Ajay Devgn, another pencil-slim actor, launched the trailer of his January release, Tanhaji: The Unsung Warrior, quite differently from everybody else. For one, a denim-and-tee sporting Ajay was there before time, so the question of a wait was ruled out. Two, the trailer was being played on a loop, so you could walk in and catch it anytime. Three, you went in and did just that, there were no speeches, no mandatory Q&A, nothing. But what Ajay did do was to invite a spectrum of directors, some he had worked with and some he hadn’t teamed with. By his side all the while was his Singham and Golmaal director, Rohit Shetty, another from the gym-toned stable.

The sweep of Tanhaji reminded me of a Sanjay Leela Bhansali film. And coincidentally, it was Bhansali (with whom Ajay did that fine film Hum Dil De Chuke Sanam) who walked up the elevator with me. Ajay escorted each director into the auditorium, sat with him and watched the trailer ad nauseam. He stayed with Bhansali while Aanand Rai (with whom Ajay hasn’t worked) came in for the next round and Imtiaz Ali (also not yet on Ajay’s list) was on his way for the one after. A pleasant departure from routine trailer launches.

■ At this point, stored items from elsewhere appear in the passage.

Lemma local_mode_lists_from_server_witness :
  fetched (snd (handleGetDocuments asciiEncoding unreachable None
                  [("storageMode", Str "Cloud")] initial))
  = [{| url := "http://localhost:8000/documents"; method := "GET";
        headers := []; body := None |}].
Proof.
  apply (local_mode_lists_from_server asciiEncoding unreachable None
           [("storageMode", Str "Cloud")] initial).
  simpl. congruence.
Defined.

(** *** Object spread *)

Lemma assoc_assign (key : string) (props : list (string * value)) (k : string) (v : value) :
  assoc key (assign props k v) = if String.eqb k key then Some v else assoc key props.
Proof.
  induction props as [|[k' x] rest IH]; cbn [assoc assign]; [done|].
  destruct (String.eqb k' k) eqn:Hk; cbn [assoc].
  - apply String.eqb_eq in Hk as ->. by destruct (String.eqb k key).
  - rewrite IH. destruct (String.eqb k' key) eqn:Hk'; [|done].
    apply String.eqb_eq in Hk' as ->. by rewrite String.eqb_sym, Hk.
Qed.

Lemma assoc_app (key : string) (l1 l2 : list (string * value)) :
  assoc key (l1 ++ l2)
  = match assoc key l1 with Some v => Some v | None => assoc key l2 end.
Proof.
  induction l1 as [|[k x] rest IH]; cbn [assoc app]; [done|].
  by destruct (String.eqb k key).
Qed.

(** In [{ ...target, ...source }] the last property of [source] with a
    given key wins, and [target] shows through for the other keys. *)
Lemma spread_lookup enc (target props : list (string * value)) (key : string) :
  assoc key (spread enc target (Obj props))
  = match assoc key (rev props) with Some v => Some v | None => assoc key target end.
Proof.
  unfold spread. cbn [ownEntries]. revert target.
  induction props as [|[k x] rest IH]; intros target; [done|].
  cbn [foldl fst snd rev]. rewrite IH, assoc_app, assoc_assign. cbn [assoc].
  destruct (assoc key (rev rest)); [done|]. by destruct (String.eqb k key).
Qed.

(** X21.  The health check, the search and the local listing pass the
    server's JSON object on without looking at the HTTP status: the
    answer has every property of that object (the last one for a
    repeated key) and [success: true] only where the object has no
    [success] of its own.  A reply with an error status and a JSON body
    is so reported as a success, and a body holding [success: false]
    overrides the flag. *)
Theorem server_data_is_passed_on rt enc net cloud stored payload query response props w
    (Hquery : get payload "query" = Normal query)
    (Hlocal : cloudMode stored = false)
    (Hnet : forall request, net request = Normal response)
    (Hjson : json response = Normal (Obj props)) :
  exists reply,
    (forall key, assoc key reply
                 = match assoc key (rev props) with
                   | Some v => Some v
                   | None => assoc key [("success", Bool true)]
                   end)
    /\ sent (snd (handleRagHealth enc net w)) = sent w ++ [Obj reply]
    /\ sent (snd (handleRagSearch rt enc net payload w)) = sent w ++ [Obj reply]
    /\ sent (snd (handleGetDocuments enc net cloud stored w)) = sent w ++ [Obj reply].
Proof.
  exists (spread enc [("success", Bool true)] (Obj props)).
  split; [intros key; apply spread_lookup|].
  unfold handleRagHealth, handleRagSearch, handleGetDocuments.
  rewrite Hquery, Hlocal. destruct w as [f s].
  unfold_run. simpl fetched. simpl sent. rewrite !Hnet, Hjson. done.
Qed.

Lemma server_data_is_passed_on_witness :
  exists reply,
    assoc "success" reply = Some (Bool true)
    /\ sent (snd (handleRagSearch exampleRuntime asciiEncoding
                    (erroring (Obj [("detail", Str "Internal Server Error")]))
                    (Obj [("query", Str "JCL")]) initial))
       = [Obj reply].
Proof.
  destruct (server_data_is_passed_on exampleRuntime asciiEncoding
              (erroring (Obj [("detail", Str "Internal Server Error")])) None []
              (Obj [("query", Str "JCL")]) (Str "JCL") _
              [("detail", Str "Internal Server Error")] initial
              eq_refl eq_refl (fun _ => eq_refl) eq_refl)
    as (reply & Hreply & _ & Hsearch & _).
  exists reply. split; [by rewrite Hreply | exact Hsearch].
Defined.

(** *** Deleting *)

Lemma truthy_or_else (a b : value) : truthy b = true -> truthy (or_else a b) = true.
Proof. intros Hb. unfold or_else. by destruct (truthy a) eqn:Ha. Qed.
(** * Bounded concurrent embedding client

    A model of the coroutines [request] and [main] of the notebook
    [automatic_embedding_tei_inference_endpoints.ipynb], run by a
    single-threaded cooperative event loop.

    - A record (a Python [dict]) is a finite map from field names to values;
      records live in a store indexed by object identity, so that the same
      object may occur at several positions of [documents].
    - A coroutine runs without interruption between two suspension points.
      [request] suspends when it waits for a slot of the semaphore and when
      it waits for the reply to its [post]; [main] suspends at [await f].
    - The event loop and the network are the environment: a schedule is a
      list of labels saying which task runs next, which reply arrives next,
      and when [main] is resumed. Any task that waits for the semaphore may
      take a free slot, so that every order in which the loop can wake the
      waiters is a schedule.
    - Each task sends at most one request, so an endpoint is a function from
      the position of the task and the payload to the reply.
    - Nothing cancels the tasks when [main] ends with an exception: they
      stay scheduled on the loop, and the schedule may go on running them.
    - The reply is the decoded JSON value; [np.array] is the one of NumPy
      1.24 and later, which refuses a list whose items differ in shape. *)

From stdpp Require Import base numbers list strings gmap functions.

Akshaye’s theory was spot on. Ajay in person is as thin as a collegian but as Tanaji Malusare, the Maratha warrior, he looked ready for battle.

One cannot talk of slim actors and not mention the Dev Anand of the 21st century — Anil Kapoor, who has also earned the tag of evergreen star. At the “Let’s celebrate the life of Shaukat Kaifi” tea-time meet that Shabana Azmi organised for her mother who had passed away in her feisty 90s, every film and theatre personality walked in.

Aamir Khan came with his posse of police escorts — he’s had security around him since Lagaan. Anil Kapoor, who is the only actor (apart from Amitabh Bachchan) to make a solo entry everywhere entered quietly with wife, Sunita. A little later, he slipped out, picked up two bottles of mineral water from the well-laid tables outside, came back and handed one to Sunita. It was what any normal husband would do. But actors don’t do what normal people do — they have lackeys doing it for them all the time. In recent years, with even Amitabh never stepping out without his security ring, Anil remains the only top actor who moves around without hangers-on or beefy escorts who make him stand out as different from the crowd.

Incidentally, it was rather surprising to find the normally friendly and easygoing Farah Khan scold a bunch of kids who stood outside the venue and clicked pictures of the celebrities. “How would you like it if someone died in your family and people took pictures,” she admonished them. But Farah. This was “Celebrate the life of Shaukat”, not a teary condolence meet or a funeral. There is a difference.